Background: African Americans (AA) have an earlier onset of multiple myeloma (MM) and twice the mortality rate compared to Caucasian Americans (CA) in United States. We have defined seven molecular subtypes referred to as CD-1, CD-2, LB, HY, MS, MF, and PR in newly diagnosed MM (NDMM). Four of these (CD-1, CD-2, LB, and HY) have shown a good prognosis, while other three subtypes (MF, MS, and PR) exhibit a poor prognosis. In this study, we seek to investigate MM subtypes that are associated with inferior overall survival (OS) in AA patients.

Materials and methods: A total of 1,706 NDMM with Affymetrix microarray data were included in this study. This cohort of MM patients contains 1,458 Caucasian Americans (CA) (85.5%) and 208 African Americans (AA) (12.2%). Patients were treated on Total Therapy Protocols (TTPs) at the University of Arkansas for Medical Sciences (UAMS). The median follow-up is 7.71 years and ranged 26.61 years. Each patient sample was classified into one of seven subtypes or an Unknown subtype which was previously called the Myeloid (MY) subtype as well as high-risk or low-risk group defined by GEP70. Kaplan-Meier curves and log-rank test were performed for survival analysis.

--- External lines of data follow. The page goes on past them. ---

Lemma emits_recovery v : Emits (put_recovery v) (enc_recovery v).
Proof. unfold put_recovery, enc_recovery. solve_emits. Qed.
#[export] Hint Resolve emits_recovery : emits.
#[export] Instance strict_recovery : Strict get_recovery.
Proof. unfold get_recovery. apply _. Qed.
#[export] Instance decodes_recovery : Decodes get_recovery enc_recovery recovery_wf.
Proof.
  unfold get_recovery. constructor.
  - run_decoder enc_recovery recovery_wf.
  - invert_decoder enc_recovery recovery_wf.
Qed.

#[global] Typeclasses Opaque get_fabric_stats get_recovery r_string.

Definition enc_status_response (v : StatusResponse) : list byte :=
  enc_id (sr_incarnation v) ++ enc_id (sr_epoch v) ++ enc_id (sr_boot v) ++
  enc_authority (sr_authority v) ++ enc_fabric_stats (sr_stats v) ++ enc_recovery (sr_recovery v) ++
  le_bytes 8 (sr_active_sessions v) ++ le_bytes 8 (sr_requests_handled v) ++
  enc_bool (sr_policy_installed v) ++ enc_bool (sr_obligations_installed v) ++
  le_bytes 8 (sr_alternate_sets v) ++ le_bytes 8 (sr_active_attempts v) ++
  le_bytes 8 (sr_evidence_entries v) ++ le_bytes 8 (sr_fencing_events v).
Definition status_response_wf (v : StatusResponse) : Prop :=
  Id_wf (sr_incarnation v) /\ Id_wf (sr_epoch v) /\ Id_wf (sr_boot v) /\
  authority_wf (sr_authority v) /\ fabric_stats_wf (sr_stats v) /\ recovery_wf (sr_recovery v) /\
  is_u64 (sr_active_sessions v) /\ is_u64 (sr_requests_handled v) /\ True /\ True /\
  is_u64 (sr_alternate_sets v) /\ is_u64 (sr_active_attempts v) /\
  is_u64 (sr_evidence_entries v) /\ is_u64 (sr_fencing_events v).

#[export] Instance message_status_response :
  Message encode_status_response decode_status_response enc_status_response status_response_wf.
Proof.
  assert (Hsize : forall v, size_of (enc_status_response v) = 287) by reflexivity.
  constructor.
  - intros v _. encode_message encode_status_response enc_status_response. by rewrite Hsize; vm_compute.
  - intros v _. by rewrite Hsize; vm_compute.
  - intros bytes v. unfold decode_status_response. apply whole_decodes.
    + run_message enc_status_response status_response_wf.
    + invert_message enc_status_response status_response_wf.
Qed.

Definition enc_promote_response (v : PromoteResponse) : list byte :=
  enc_decision (ps_decision v) ++ enc_id (ps_grant v) ++ enc_id (ps_attempt v).
Definition promote_response_wf (v : PromoteResponse) : Prop :=
  decision_wf (ps_decision v) /\ Id_wf (ps_grant v) /\ Id_wf (ps_attempt v).

Lemma enc_decision_bound d : decision_wf d -> size_of (enc_decision d) <= 232211.
Proof.
  intros (_ & _ & _ & _ & _ & _ & _ & _ & _ & [H1 _] & [H2 _] & [H3 _] & _).
  rewrite enc_decision_length. unfold_limits. lia.
Qed.

#[export] Instance message_promote_response :
  Message encode_promote_response decode_promote_response enc_promote_response promote_response_wf.
Proof.
  assert (Hsize : forall v, promote_response_wf v -> size_of (enc_promote_response v) <= max_record_payload).
  { intros v (Hd & _). unfold enc_promote_response, enc_id.
    rewrite !size_of_app, !size_le_bytes. apply enc_decision_bound in Hd. unfold_limits. lia. }
  constructor.
  - intros v Hv. encode_message encode_promote_response enc_promote_response. by apply Hsize.
  - exact Hsize.
  - intros bytes v. unfold decode_promote_response. apply whole_decodes.
    + run_message enc_promote_response promote_response_wf.
    + invert_message enc_promote_response promote_response_wf.
Qed.

Definition enc_attempt_response (v : AttemptResponse) : list byte :=
  enc_bool (ar_found v) ++ enc_attempt (ar_record v).
Definition attempt_response_wf (v : AttemptResponse) : Prop := True /\ attempt_wf (ar_record v).

#[export] Instance message_attempt_response :
  Message encode_attempt_response decode_attempt_response enc_attempt_response attempt_response_wf.
Proof.
  assert (Hsize : forall v, size_of (enc_attempt_response v) = 128) by reflexivity.
  constructor.
  - intros v _. encode_message encode_attempt_response enc_attempt_response. by rewrite Hsize; vm_compute.
  - intros v _. by rewrite Hsize; vm_compute.
  - intros bytes v. unfold decode_attempt_response. apply whole_decodes.
    + run_message enc_attempt_response attempt_response_wf.
    + invert_message enc_attempt_response attempt_response_wf.
Qed.

Definition enc_lineage_response (v : LineageResponse) : list byte :=
  enc_bool (lr_truncated v) ++ enc_seq enc_lineage (lr_entries v).
Definition lineage_response_wf (v : LineageResponse) : Prop :=
  seq_wf lineage_wf max_lineage (lr_entries v).

Lemma enc_lineage_length x : length (enc_lineage x) = 115%nat.
Proof. reflexivity. Qed.

Lemma wrap_u32_size {A} (l : list A) n : size_of l <= n -> n <= UINT32_MAX -> wrap_u32 (size_of l) = size_of l.
Proof. intros H1 H2. pose proof (size_of_nonneg l). unfold_ints. apply Z.mod_small. lia. Qed.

Results: No significant difference in OS was observed between AA and CA MM patients. Significant survival differences were observed in both AA and CA MM patients according to GEP70, but there was no difference between AA and CA MM patients in either high-risk group or low-risk group. The 7 molecular subgroups were identified based on 559 NDMMs with a median follow-up 3 years published in Blood 2006. Four of MM subtypes (CD-1, CD-2, LB, and HY) in 1,458 CA MM patients showed better outcomes than the other three subtypes (MF, MS, and PR) with a follow-up for 15 years for both OS and event-free survival (EFS), while the survival difference disappeared after 15-year follow-up. However, subtype survival of the 208 AA MM patients was different from CA. We found that the low-risk LB group was a high-risk subtype in AA NDMMs with a similar OS as the PR subtype, while the high-risk subtypes of MF and MS showed a better OS similar to the CD-1, CD-2, HY, and MY subtypes. We did not find a significant difference for EFS in AA myeloma subtypes. To further confirm the survival difference of LB subtype between AA and CA NDMMs, we performed Kaplan-Meier curves and log-rank tests. The LB subtype in AA patients showed worse OS and EFS compared to CA patients. Because CST6 is the most significant gene highly expressed in the LB subtype in both AA and CA MM patients, we further compared survival among four groups (AA-LB-CST6^high, AA-LB-CST6^low, CA-LB-CST6^high, and CA-LB-CST6^low) of MM patients. Intriguingly, MM patients characterized with CA-LB-CST6^high showed the best OS, while those MM patients with AA-LB-CST6^high showed the worst OS.

Conclusions: We confirmed MM molecular subtypes and risk groups using a much larger sample size and a much longer follow-up. However, clearly different outcomes of MM subtypes were identified between AA and CA MM patients. The LB subtype showed a worse outcome in AA than in CA MM patients. We also found that the LB subtype of AA MM patients with high-CST6 expression had the worst OS, suggesting that CST6 may be a biomarker negatively influencing AA MM patient survival.